En 1917, la colline de Vimy, d'une longueur de 14 km, comprenait, côté allemand, trois rangées de tranchées, plusieurs ceintures de fils de fer barbelés, d'imposantes redoutes en béton et des abris étanches à l'eau et équipés d'éclairage électrique et de téléphone. D'importantes batteries d'artillerie avec des réseaux d'approvisionnement par chemin de fer participaient à la défense de cette forteresse. Les Allemands avaient également creusé un important réseau de mines sous les positions britanniques. De leur côté, les Canadiens reprirent les travaux que les sapeurs français et britanniques avaient abandonnés et creusèrent également de nombreuses mines sous les lignes allemandes. Après la bataille de la Somme, les Britanniques et les Canadiens tirèrent les leçons de leurs échecs. Julian Hepworth George Byng (1862-1935), commandant du corps d'armée canadien, élabora un grand plan d'action. Il a ainsi défini que si une brigade était tenue en échec alors les autres devaient arrêter d'attaquer à cet endroit et devaient contourner le point d'achoppement. Les troupes de réserves devaient également être échangées de manière alternative avec les troupes en train d'attaquer. Chaque homme participant à l'offensive devait être informé de l'objectif à atteindre. Afin de parfaire l'entrainement, des maquettes, grandeur nature, seraient construites à l'arrière du front.
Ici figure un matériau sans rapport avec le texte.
Lemma extract_file_document filename w origin_json :
  document w filename = Some origin_json →
  utf8_encodable (text_artifact origin_json) = true →
  utf8_encodable (select_artifact origin_json) = true →
  extract_file filename w
  = Some (true, written w filename (text_artifact origin_json)
                        (select_artifact origin_json)
                        (file_message filename origin_json)).
Proof.
  unfold document, extract_file, text_artifact, select_artifact, file_message, scenes_of.
  destruct (json_dir w !! filename) as [source|]; [|discriminate]. simpl.
  intros ->.
  assert (Hwrite : ∀ user_text user_select message,
    utf8_encodable (build_text_output user_text) = true →
    utf8_encodable (json_dump user_select) = true →
    (write_extract_files filename user_text user_select;;
     log message;; mret true) w
    = Some (true, written w filename (build_text_output user_text)
                          (json_dump user_select) message)).
  { intros user_text user_select message Ht Hs.
    unfold write_extract_files, write_text_file, write_select_file, log,
      mbind, io_bind, mret, io_ret.
    rewrite Ht.
    cbn [text_dir select_dir json_dir json_list last_extract_time now asctime stderr].
    rewrite Hs. reflexivity. }
  destruct (get_scenes origin_json) as [[| | | | |scenes|]|]; try apply Hwrite.
  simpl. unfold text_payload, select_payload.
  destruct (walk_scenes 0 scenes ([], [])) as [user_text user_select].
  apply Hwrite.
Qed.

(** X10. For a plain file name, no shape of document makes
    [extract_file] raise: when the source file exists, holds valid JSON
    and has no surrogate code point in any of its strings, extraction
    and formatting go through for every document, and [extract_file]
    returns [True] after writing the two artifacts of the document and
    logging its line.  (A write the file system refuses, for want of
    space or permission, is outside of the world modelled.) *)
Theorem extract_file_succeeds (filename : str) (w : world) (origin_json : json) :
  plain_name filename = true →
  document w filename = Some origin_json →
  json_encodable origin_json = true →
  extract_file filename w
  = Some (true, written w filename (text_artifact origin_json)
                        (select_artifact origin_json)
                        (file_message filename origin_json)).
Proof.
  intros _ Hdoc Henc. destruct (artifacts_encodable origin_json Henc) as [Ht Hs].
  apply extract_file_document; assumption.
Qed.

Lemma extract_file_succeeds_witness :
  extract_file (u "a.json") settled_world
  = Some (true, written settled_world (u "a.json")
                        (text_artifact settled_document)
                        (select_artifact settled_document)
                        (file_message (u "a.json") settled_document)).
Proof.
  apply (extract_file_succeeds (u "a.json") settled_world settled_document).
  - vm_compute. reflexivity.
  - vm_compute. reflexivity.
  - vm_compute. reflexivity.
Defined.

(** ** A whole run *)

Lemma document_same_inputs w w' name :
  same_inputs w w' → document w' name = document w name.
Proof. intros (H & _). unfold document. rewrite H. reflexivity. Qed.

Lemma non_empty_elem {A} (l : list A) x : x ∈ l → non_empty l = true.
Proof. destruct l; [intros H; apply elem_of_nil in H as [] | reflexivity]. Qed.

(** What the loop of [main] has done when it returns. *)
Lemma extract_loop_run modified_files : ∀ new_extract w b w',
  extract_loop modified_files new_extract w = Some (b, w') →
  stderr w' = stderr w ++ (file_log w <$> modified_files)
  ∧ (∀ name, name ∈ modified_files →
       is_Some (document w name)
       ∧ text_dir w' !! name = text_artifact <$> document w name
       ∧ select_dir w' !! name = select_artifact <$> document w name)
  ∧ (∀ name, name ∉ modified_files →
       text_dir w' !! name = text_dir w !! name
       ∧ select_dir w' !! name = select_dir w !! name).
Proof.
  induction modified_files as [|filename modified_files IH]; intros new_extract w b w'.
  - intros [= <- <-]. simpl. rewrite app_nil_r. split; [reflexivity|]. split.
    + intros name Hin. apply elem_of_nil in Hin as [].
    + intros name _. split; reflexivity.
  - cbn [extract_loop]. unfold mbind at 1, io_bind at 1.
    destruct (extract_file filename w) as [[extracted w1]|] eqn:E; [|discriminate].
    pose proof (extract_file_result _ _ _ _ E) as [_ Hsame].
    apply extract_file_written in E as (origin_json & Hdoc & -> & ->).
    intros Hloop. apply IH in Hloop as (Hlog & Hin & Hout).
    assert (Hdocs : ∀ name,
      document (written w filename (text_artifact origin_json)
                        (select_artifact origin_json)
                        (file_message filename origin_json)) name
      = document w name).
    { intros name. apply document_same_inputs, Hsame. }
    assert (Hlogs : ∀ names : list str,
      file_log (written w filename (text_artifact origin_json)
                        (select_artifact origin_json)
                        (file_message filename origin_json)) <$> names
      = file_log w <$> names).
    { intros names. apply list_fmap_ext. intros _ name _.
      unfold file_log. rewrite Hdocs. reflexivity. }
    split; [|split].
    + rewrite Hlog, Hlogs. unfold written at 1. cbn [stderr].
      rewrite <- List.app_assoc, fmap_cons. f_equal. simpl. f_equal.
      unfold file_log. rewrite Hdoc. reflexivity.
    + intros name Hname.
      destruct (decide (name ∈ modified_files)) as [Hrest|Hrest].
      * specialize (Hin name Hrest). rewrite Hdocs in Hin. exact Hin.
      * apply elem_of_cons in Hname as [-> | Hname]; [|contradiction].
        specialize (Hout filename Hrest). destruct Hout as [Ht Hs].
        rewrite Ht, Hs, Hdoc. unfold written. cbn [text_dir select_dir].
        rewrite !lookup_insert_eq. split; [eauto|]. split; reflexivity.
    + intros name Hname. rewrite not_elem_of_cons in Hname. destruct Hname as [Hne Hrest].
      specialize (Hout name Hrest). destruct Hout as [Ht Hs].
      rewrite Ht, Hs. unfold written. cbn [text_dir select_dir].
      rewrite !lookup_insert_ne by congruence. split; reflexivity.
Qed.

(** X11. For a manifest of plain file names: when [main] returns, with
    [files] the modified files of the manifest in order: the exit code
    is 0; sources and manifest are as before; standard error has one more line per file of [files], in
    that order, and then one summary line; the persisted timestamp
    carries the time of this run when [files] is not empty and is left
    as it was when [files] is empty. *)
Theorem main_outcome (w : world) (lines : list str) (code : Z) (w' : world) :
  json_list w = Some lines →
  plain_manifest lines = true →
  main w = Some (code, w') →
  code = 0%Z
  ∧ json_dir w' = json_dir w ∧ json_list w' = json_list w
  ∧ stderr w'
    = stderr w ++ (file_log w <$> modified_files_of w lines)
      ++ [if non_empty (modified_files_of w lines)
          then u "Extract time updated."
          else u "No file updated, have a good day!"]
  ∧ last_extract_time w'
    = if non_empty (modified_files_of w lines)
      then Some (now w, asctime w)
      else last_extract_time w.
Proof.
  intros Hlist _ Hmain. rewrite (main_unfold w lines Hlist) in Hmain.
  fold (modified_files_of w lines) in Hmain.
  destruct (extract_loop (modified_files_of w lines) false w)
    as [[new_extract w1]|] eqn:Hloop; [|discriminate].
  pose proof (extract_loop_result _ _ _ _ _ Hloop) as (-> & (H1 & H2 & H3 & H4 & H5) & _).
  apply extract_loop_run in Hloop as (Hlog & _ & _).
  simpl orb in Hmain.
  destruct (non_empty (modified_files_of w lines)); simpl in Hmain;
    injection Hmain as <- <-; simpl;
    rewrite ?H1, ?H2, ?H3, ?H4, ?H5, Hlog, <- List.app_assoc; repeat split.
Qed.
(** X16. [validate] raises in three situations only.  The document is not
    a mapping: [SchemaUnexpectedTypeError].  Or it is a mapping that the
    schema rejects: [SchemaError], [SchemaMissingKeyError] or
    [SchemaWrongKeyError].  Or it passes the schema, breaks the
    cross-referential rules, and has a run whose template is looked up in
    vain: the [KeyError] of the template name when no template has that
    name, the [KeyError] of default_props when the template has no defaults
    for an arg the run leaves out. *)
Theorem validate_raises (u : pyval) (e : exn) :
  validate u = Raise e ->
  (is_dict u = false /\ e = SchemaUnexpectedTypeError)
  \/ (is_dict u = true /\ SpectateConfig u = Raise e
      /\ (e = SchemaError \/ e = SchemaMissingKeyError \/ e = SchemaWrongKeyError))
  \/ (exists d tpls runs run i name,
         SpectateConfig u = Return d
         /\ ~ consistent d
         /\ field d "TemplateData" = Some (PDict tpls)
         /\ field d "RunList" = Some (PList runs)
         /\ In run runs
         /\ field run "template_type" = Some (PStr i name)
         /\ ((dict_get tpls name = None /\ e = KeyError name)
             \/ (exists t, dict_get tpls name = Some t
                           /\ field t "default_props" = None
                           /\ e = KeyError "default_props"))).
Proof.
  intros H.
  destruct (validate_cases u) as [(e0 & Hs & He & Herr)|(d0 & Hs & Hshape & Hv)].
  - rewrite He in H. injection H as <-. pose proof Hs as Hs'.
    rewrite SpectateConfig_unfold in Hs'.
    apply dict_schema_raises_cases in Hs' as [[Hu ->]|[Hu Hcl]].
    + left. now split.
    + right. left. now repeat split.
  - right. right. rewrite Hv in H.
    destruct (cross_check_shaped Hshape)
      as [[Hc _]|[[Hc _]|(Hn & tpls & runs & run & i & name & H1 & H2 & H3 & H4 & Hcase)]];
      try (rewrite Hc in H; discriminate).
    exists d0, tpls, runs, run, i, name. repeat split; try assumption.
    destruct Hcase as [[Hnone Hc]|(t & Hsome & Hdp & Hc)]; rewrite Hc in H;
      injection H as <-.
    + left. now split.
    + right. exists t. now repeat split.
Qed.

Lemma validate_raises_witness :
  (is_dict document_unknown_template = false
   /\ KeyError "u" = SchemaUnexpectedTypeError)
  \/ (is_dict document_unknown_template = true
      /\ SpectateConfig document_unknown_template = Raise (KeyError "u")
      /\ (KeyError "u" = SchemaError \/ KeyError "u" = SchemaMissingKeyError
          \/ KeyError "u" = SchemaWrongKeyError))
  \/ (exists d tpls runs run i name,
         SpectateConfig document_unknown_template = Return d
         /\ ~ consistent d
         /\ field d "TemplateData" = Some (PDict tpls)
         /\ field d "RunList" = Some (PList runs)
         /\ In run runs
         /\ field run "template_type" = Some (PStr i name)
         /\ ((dict_get tpls name = None /\ KeyError "u" = KeyError name)
             \/ (exists t, dict_get tpls name = Some t
                           /\ field t "default_props" = None
                           /\ KeyError "u" = KeyError "default_props"))).
Proof.
  exact (@validate_raises document_unknown_template (KeyError "u") eq_refl).
Defined.
(** * Investment Assistant dashboard: opportunity store, filter and stats

    A shallow embedding of the React front end's data handling:

    - [frontend/src/pages/Opportunities.jsx]  (module [OpportunitiesPage]),
    - [frontend/src/pages/Home.jsx]           (module [Home]),
    - the single-page [App] component          (module [App]),

    together with the JavaScript primitives they rely on (module [JS]).

    JavaScript numbers are IEEE 754 binary64 values: they are modelled by
    Rocq's primitive [float], whose operations are the same binary64
    operations.  Strings are sequences of code units; the model covers code
    units below 256 (Latin-1), for which [toLowerCase] and [trim] are given
    exactly as ECMAScript defines them.

    The file has two parts: the embedding of the code, followed by the
    notions used in the statements; then the properties, from the
    arithmetic of numbers up to the fetch lifecycle of the components. *)

From Stdlib Require Import ZArith List String Ascii Bool Lia Floats.
From stdpp Require Import list gmap.
From Stdlib Require DecimalString DecimalZ.
Import ListNotations.

#[local] Set Warnings "-inexact-float".
#[local] Open Scope string_scope.

(** Appending to a string literal computes under [simpl]. *)
#[local] Arguments String.append : simpl nomatch.

(* ================================================================== *)
(** * JavaScript primitives *)
(* ================================================================== *)

Module JS.

(** ** Strings *)

(** [String.prototype.toLowerCase] on one code unit: A-Z and the Latin-1
    capitals U+00C0..U+00DE (U+00D7, the multiplication sign, excepted)
    move 32 places up; every other code unit below 256 is unchanged. *)
Definition lower_unit (c : ascii) : ascii :=
  let n := N_of_ascii c in
  if ((65 <=? n) && (n <=? 90)
      || (192 <=? n) && (n <=? 222) && negb (n =? 215))%N
  then ascii_of_N (n + 32)
  else c.

Fixpoint toLowerCase (s : string) : string :=
  match s with
  | EmptyString => EmptyString
  | String c s' => String (lower_unit c) (toLowerCase s')
  end.

(** [s.includes(t)]: [t] occurs in [s] as a contiguous substring. *)
Fixpoint includes (s t : string) : bool :=
  String.prefix t s
  || match s with
     | EmptyString => false
     | String _ s' => includes s' t
     end.

(** ECMAScript WhiteSpace and LineTerminator code units below 256:
    TAB, LF, VT, FF, CR, SPACE and NO-BREAK SPACE. *)
Definition isWhiteSpace (c : ascii) : bool :=
  let n := N_of_ascii c in
  ((9 <=? n) && (n <=? 13) || (n =? 32) || (n =? 160))%N.

Fixpoint trimStart (s : string) : string :=
  match s with
  | EmptyString => EmptyString
  | String c s' => if isWhiteSpace c then trimStart s' else s
  end.

Fixpoint trimEnd (s : string) : string :=
  match s with
  | EmptyString => EmptyString
  | String c s' =>
      match trimEnd s' with
      | EmptyString => if isWhiteSpace c then EmptyString else String c EmptyString
      | t => String c t
      end
  end.

(** [String.prototype.trim]. *)
Definition trim (s : string) : string := trimEnd (trimStart s).

(** ToBoolean on a string: only the empty string is falsy. *)
Definition truthy (s : string) : bool := negb (s =? "").

(** ** Numbers *)

Abbreviation number := float.

(** ToNumber of an array length (an integer below 2^32, exactly
    representable). *)
Definition of_length (n : nat) : number :=
  of_uint63 (Uint63.of_Z (Z.of_nat n)).

(** The integer nearest to [num / den], ties going up:
    floor (num / den + 1/2). *)
Definition round_half_up (num den : Z) : Z := (2 * num + den) / (2 * den).

(** The number that is the integer [n] (below 2^53 in absolute value);
    a zero takes the sign given by [negative]. *)
Definition of_integer (n : Z) (negative : bool) : number :=
  let r := of_uint63 (Uint63.of_Z (Z.abs n)) in
  if (n <? 0)%Z || ((n =? 0)%Z && negative) then (- r)%float else r.

(** [Math.round]: NaN, the infinities and the zeros are returned as they
    are; so is a value whose exponent is non-negative, which is integral.
    Otherwise [x = +-m * 2^e] with [e < 0] is rounded to the nearest
    integer, ties towards +infinity; a zero result keeps the sign of [x]
    (Math.round(-0.2) is -0). *)
Definition Math_round (x : number) : number :=
  match Prim2SF x with
  | S754_finite s m e =>
      if (0 <=? e)%Z then x
      else of_integer (round_half_up (cond_Zopp s (Zpos m)) (2 ^ (- e))) s
  | _ => x
  end.

(** [x >= y] and [x > y] on numbers (false as soon as one side is NaN). *)
Definition ge (x y : number) : bool := (y <=? x)%float.
Definition gt (x y : number) : bool := (y <? x)%float.
Definition lt (x y : number) : bool := (x <? y)%float.


(** ** More string primitives *)

(** [String.prototype.toUpperCase] on one code unit.  a-z and the Latin-1
    small letters U+00E0..U+00FE (U+00F7, the division sign, excepted)
    move 32 places down, and the sharp s U+00DF becomes "SS".  The capitals
    of the micro sign U+00B5 and of U+00FF lie outside Latin-1: the model
    leaves these two code units as they are, and the properties of
    functions that call [toUpperCase] are stated for strings without
    them ([upper_in_model]). *)
Definition upper_unit (c : ascii) : string :=
  let n := N_of_ascii c in
  if ((97 <=? n) && (n <=? 122)
      || (224 <=? n) && (n <=? 254) && negb (n =? 247))%N
  then String (ascii_of_N (n - 32)) EmptyString
  else if (n =? 223)%N then "SS"
  else String c EmptyString.

Fixpoint toUpperCase (s : string) : string :=
  match s with
  | EmptyString => EmptyString
  | String c s' => upper_unit c ++ toUpperCase s'
  end.

Definition upper_in_model (s : string) : bool :=
  forallb (fun c => negb ((N_of_ascii c =? 181) || (N_of_ascii c =? 255))%N)
          (list_ascii_of_string s).

(** [s.replace(pattern, replacement)] with a string pattern: the first
    occurrence of [pattern] is replaced ([replacement] holds no [$]). *)
Fixpoint replace (s pattern replacement : string) : string :=
  if String.prefix pattern s
  then replacement ++ String.substring (String.length pattern)
                                       (String.length s - String.length pattern) s
  else match s with
       | EmptyString => EmptyString
       | String c s' => String c (replace s' pattern replacement)
       end.

(** A template literal's text for a number that is an integer: its
    decimal digits.  This is exact on the safe integers (below 2^53 in
    absolute value), each of which is a number and is printed with all
    its digits; the properties that read the text are stated for them. *)
Definition integer_text (z : Z) : string :=
  DecimalString.NilZero.string_of_int (Z.to_int z).

End JS.

(* ================================================================== *)
(** * Data model *)
(* ================================================================== *)

(** One row of [GET /opportunities], with the fields that the filter, the
    stats and the list keys read ([timeframe], [rsi], [volume_ratio],
    [rationale] and [key_indicators] are only displayed).  As in the data
    model, [ticker] and [setup_type] are strings and [confidence_score] is
    a number; [id] and [price] may be absent. *)
Record Opportunity := mkOpportunity {
  id : option Z;
  ticker : string;
  setup_type : string;
  price : option JS.number;
  confidence_score : JS.number
}.

Definition has_id (opp : Opportunity) : Prop := id opp <> None.

(** The two keyword tests that occur (verbatim) in the list filter, in
    [getSetupTypeColor] and in the Home page's stats. *)
Definition bullish_keywords (opp : Opportunity) : bool :=
  JS.includes (JS.toLowerCase (setup_type opp)) "bullish"
  || JS.includes (JS.toLowerCase (setup_type opp)) "momentum".

Definition bearish_keywords (opp : Opportunity) : bool :=
  JS.includes (JS.toLowerCase (setup_type opp)) "short"
  || JS.includes (JS.toLowerCase (setup_type opp)) "bear".

(* ================================================================== *)
(** * The filter/search engine of [Opportunities.jsx] *)
(* ================================================================== *)

Module Filter.

(** [const matchesSearch = searchTerm === '' || ticker... || setup_type...] *)
Definition matchesSearch (searchTerm : string) (opp : Opportunity) : bool :=
  (searchTerm =? "")
  || JS.includes (JS.toLowerCase (ticker opp)) (JS.toLowerCase searchTerm)
  || JS.includes (JS.toLowerCase (setup_type opp)) (JS.toLowerCase searchTerm).

(** [const matchesFilter = filterType === 'all' || (... && ...) || ...] *)
Definition matchesFilter (filterType : string) (opp : Opportunity) : bool :=
  (filterType =? "all")
  || (filterType =? "bullish") && bullish_keywords opp
  || (filterType =? "bearish") && bearish_keywords opp
  || (filterType =? "high-confidence") && JS.ge (confidence_score opp) 0.7.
Fut aussi mis en œuvre un nouvel obus qui explosait à l'impact au lieu d'exploser en l'air ou en sous-sol permettant ainsi la destruction des barbelés. Lors des attaques, l'artillerie utilisera le feu roulant précédant l'attaque. Toutes les 3 minutes, l'artillerie décale son tir de 100 m pour que les obus précèdent directement les fantassins. Les soldats bénéficièrent d'un entrainement spécial pour pouvoir utiliser les mitrailleuses et les canons abandonnés par les Allemands lors de leur retraite afin de mieux repousser les contre-attaques. Au niveau de la colline de Vimy furent creusés 13 tunnels, totalisant une longueur de plus de 10 km, afin de déployer les hommes discrètement en 1re ligne. Ces tunnels étaient équipés d'abris souterrains pour les hommes et les munitions. Le tunnel Goodman avait ainsi une longueur de 1720 m. Il était muni d'un éclairage électrique et même de latrines.

plan

Le plan d'attaque de la colline de Vimy élaboré par Julian Byng prévoyait cinq phases. En 1er devait être prise la "Black Line" (la 1re ligne) correspondant à la moitié de la crête. Durant la 2e phase, il fallait prendre la "Red Line", la côte 145 et la ferme "La Folie". La 3e phase prévoyait la prise de la "Blue Line" (la 2e ligne), le village de Thélus et de la côte 135. La 4e phase concernait la prise de la "Brown Line" (la ligne de soutien) et la batterie du bois Frabus et de Goulot. En dernier devait être attaqué le site culminant nommé le "bourgeon" (the Pimple). Le plan prévoyait un bombardement des lignes allemandes de manière intensive et durant plusieurs jours. L'attaque de l'infanterie fut prévue pour 5 h 30. Après la prise de la "Black Line", une pause de 40 minutes devait servir à assurer la position. La prise de la "Red Line" était prévue 20 minutes plus tard. La division 3 (Lipsett) et la division 4 (Watson) devaient ensuite se porter sur la côte 145 tandis que la division 1 (Currie) et la division 2 (Burstall) prenaient une pause de 2 h 30 pour fortifier les lignes conquises. Après cette pause, les troupes de réserves devaient enjamber la 1re ligne et prendre position devant la "Brown Line" qu'elles attaqueraient après 90 minutes de pause. Après la sécurisation de la "Brown Line" devait se dérouler l'assaut final sur le "bourgeon".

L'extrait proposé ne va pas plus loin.